Start of Information supplied
(* ===== verification/LeaseUtil.v ===== *)
(** * Refreshing a lease set (package [leaseutil])

    The accumulator (accumulator.go), the activation test (func.go) and the
    two passes of [Refresh] (refresh.go), each the body of the closure the
    source hands to [Tx.Process].  Their theorems are in [Refresh.v]. *)

From S2P Require Import Prelude GoTime Lease LeaseSet Tx.

(** ** leaseutil/accumulator.go *)

Record Accumulator := mkAccumulator {
  acc_total : N;
  acc_active : gmap string N;
  acc_released : gmap string N;
  acc_consumed : gmap string N;
  acc_replacements : gmap string N;
}.

Definition NewAccumulator : Accumulator := mkAccumulator 0 ∅ ∅ ∅ ∅.

Definition Accumulator_Add (consumer : string) (status : Status) (a : Accumulator) : Accumulator :=
  if decide (status = Active) then
    mkAccumulator (acc_total a + 1) (counter_incr (acc_active a) consumer) (acc_released a)
      (counter_incr (acc_consumed a) consumer) (acc_replacements a)
  else if decide (status = Released) then
    mkAccumulator (acc_total a + 1) (acc_active a) (counter_incr (acc_released a) consumer)
      (counter_incr (acc_consumed a) consumer) (acc_replacements a)
  else a.

(** [m[k]--], then [delete(m, k)] when the count has reached zero. *)
Definition counter_decr_delete (m : gmap string N) (k : string) : gmap string N :=
  let n := (counter_get m k - 1)%N in
  if decide (n = 0%N) then delete k m else <[k := n]> m.

Definition Accumulator_StartReplacement (consumer : string) (a : Accumulator) : outcome Accumulator :=
  if decide (counter_get (acc_released a) consumer = 0%N) then
    Panic "leaseutil: accumulator: cannot start replacement lease because no leases are replaceable"
  else
    Ret (mkAccumulator (acc_total a) (counter_incr (acc_active a) consumer)
           (counter_decr_delete (acc_released a) consumer) (acc_consumed a)
           (counter_incr (acc_replacements a) consumer)).

Definition Accumulator_FinishReplacement (consumer : string) (a : Accumulator) : outcome Accumulator :=
  if decide (counter_get (acc_replacements a) consumer = 0%N) then
    Panic "leaseutil: accumulator: cannot finished replacement lease because no replacement was started"
  else
    Ret (mkAccumulator (acc_total a) (acc_active a) (acc_released a) (acc_consumed a)
           (counter_decr_delete (acc_replacements a) consumer)).

Definition Accumulator_Active (a : Accumulator) (consumer : string) : N :=
  counter_get (acc_active a) consumer.
Definition Accumulator_Released (a : Accumulator) (consumer : string) : N :=
  counter_get (acc_released a) consumer.

Definition Accumulator_Consumed (a : Accumulator) (consumer : string) (strat : Strategy) : N :=
  if decide (strat = Strategy_Consumer) then counter_get (acc_consumed a) consumer
  else if decide (0 < counter_get (acc_consumed a) consumer)%N then 1 else 0.

Definition Accumulator_Replacements (a : Accumulator) (consumer : string) : N :=
  counter_get (acc_replacements a) consumer.

Definition Accumulator_ReplacementsRecorded (a : Accumulator) : bool :=
  bool_decide (0 < size (acc_replacements a)).

Definition Accumulator_Total (a : Accumulator) (strat : Strategy) : N :=
  if decide (strat = Strategy_Consumer) then N.of_nat (size (acc_consumed a))
  else acc_total a.

(** ** leaseutil/func.go *)

Definition CanActivate (strat : Strategy) (active consumed limit : N) : bool :=
  if decide (limit = 0%N) then false
  else if decide (limit < consumed)%N then false
  else if decide (strat = Strategy_Consumer /\ (0 < active)%N) then true
  else bool_decide (consumed < limit)%N.

(** ** leaseutil/refresh.go *)

(** The closure of the first pass, with the captured [acc] and [replacements]. *)
Definition refresh_first (at_ : Time) : Processor (Accumulator * LeaseSet) :=
  fun '(acc, replacements) iter =>
  let ls := iter_Lease iter in
  if decide (ls_Status ls = Active) then
    if Lease_Decayed ls at_ then Ret (acc, replacements, Iter_Delete iter)
    else
      let iter :=
        if Lease_Expired ls at_ then
          let iter := Iter_assign (set_Status Released (iter_Lease iter)) iter in
          let iter := Iter_assign
            (set_Released (Time_Add (ls_Renewed (iter_Lease iter)) (ls_Duration (iter_Lease iter)))
               (iter_Lease iter)) iter in
          Iter_Update iter
        else iter in
      Ret (Accumulator_Add (ls_HostUser (iter_Lease iter)) (ls_Status (iter_Lease iter)) acc,
           replacements, iter)
  else if decide (ls_Status ls = Released) then
    if Lease_Decayed ls at_ then Ret (acc, replacements, Iter_Delete iter)
    else Ret (Accumulator_Add (ls_HostUser ls) (ls_Status ls) acc, replacements, iter)
  else if decide (ls_Status ls = Queued) then
    if Lease_Expired ls at_ then Ret (acc, replacements, Iter_Delete iter)
    else
      let consumed := Accumulator_Total acc (ls_Strategy ls) in
      if decide (ls_Limit ls < consumed)%N then Ret (acc, replacements, iter)
      else if decide (0 < Accumulator_Released acc (ls_HostUser ls))%N then
        acc ← Accumulator_StartReplacement (ls_HostUser ls) acc;
        Ret (acc, replacements ++ [ls], Iter_Delete iter)
      else if CanActivate (ls_Strategy ls) (Accumulator_Active acc (ls_HostUser ls))
                consumed (ls_Limit ls) then
        let iter := Iter_Update (Iter_assign (set_Status Active ls) iter) in
        Ret (Accumulator_Add (ls_HostUser (iter_Lease iter)) (ls_Status (iter_Lease iter)) acc,
             replacements, iter)
      else Ret (acc, replacements, iter)
  else Ret (acc, replacements, iter).

(** The closure of the second pass, with the captured [acc] and index [r]. *)
Definition refresh_second (replacements : LeaseSet) : Processor (Accumulator * nat) :=
  fun '(acc, r) iter =>
  let ls := iter_Lease iter in
  if decide (ls_Status ls <> Released) then Ret (acc, r, iter)
  else if decide (Accumulator_Replacements acc (ls_HostUser ls) = 0%N) then Ret (acc, r, iter)
  else
    acc ← Accumulator_FinishReplacement (ls_HostUser ls) acc;
    match replacements !! r with
    | None => Panic "index out of range"
    | Some replacement =>
        let iter := Iter_assign replacement iter in
        let iter := Iter_assign (set_Status Active (iter_Lease iter)) iter in
        Ret (acc, S r, Iter_Update iter)
    end.

Definition Refresh `{SO : Sorter} (tx : Tx) (at_ : Time) : outcome (Accumulator * Tx) :=
  '(acc, replacements, tx) ← Tx_Process (refresh_first at_) tx (NewAccumulator, []);
  if Accumulator_ReplacementsRecorded acc then
    '(acc, _, tx) ← Tx_ProcessReverse (refresh_second replacements) tx (acc, 0);
    Ret (acc, tx)
  else Ret (acc, tx).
End of Information supplied
About this exercise: Copy out precisely the lines from the line with "accumulator: cannot start" to the line with "else if decide (limit" in the material above, including those two lines and omitting all the rest.

Solved exercise:
    Panic "leaseutil: accumulator: cannot start replacement lease because no leases are replaceable"
  else
    Ret (mkAccumulator (acc_total a) (counter_incr (acc_active a) consumer)
           (counter_decr_delete (acc_released a) consumer) (acc_consumed a)
           (counter_incr (acc_replacements a) consumer)).

Definition Accumulator_FinishReplacement (consumer : string) (a : Accumulator) : outcome Accumulator :=
  if decide (counter_get (acc_replacements a) consumer = 0%N) then
    Panic "leaseutil: accumulator: cannot finished replacement lease because no replacement was started"
  else
    Ret (mkAccumulator (acc_total a) (acc_active a) (acc_released a) (acc_consumed a)
           (counter_decr_delete (acc_replacements a) consumer)).

Definition Accumulator_Active (a : Accumulator) (consumer : string) : N :=
  counter_get (acc_active a) consumer.
Definition Accumulator_Released (a : Accumulator) (consumer : string) : N :=
  counter_get (acc_released a) consumer.

Definition Accumulator_Consumed (a : Accumulator) (consumer : string) (strat : Strategy) : N :=
  if decide (strat = Strategy_Consumer) then counter_get (acc_consumed a) consumer
  else if decide (0 < counter_get (acc_consumed a) consumer)%N then 1 else 0.

Definition Accumulator_Replacements (a : Accumulator) (consumer : string) : N :=
  counter_get (acc_replacements a) consumer.

Definition Accumulator_ReplacementsRecorded (a : Accumulator) : bool :=
  bool_decide (0 < size (acc_replacements a)).

Definition Accumulator_Total (a : Accumulator) (strat : Strategy) : N :=
  if decide (strat = Strategy_Consumer) then N.of_nat (size (acc_consumed a))
  else acc_total a.

(** ** leaseutil/func.go *)

Definition CanActivate (strat : Strategy) (active consumed limit : N) : bool :=
  if decide (limit = 0%N) then false
  else if decide (limit < consumed)%N then false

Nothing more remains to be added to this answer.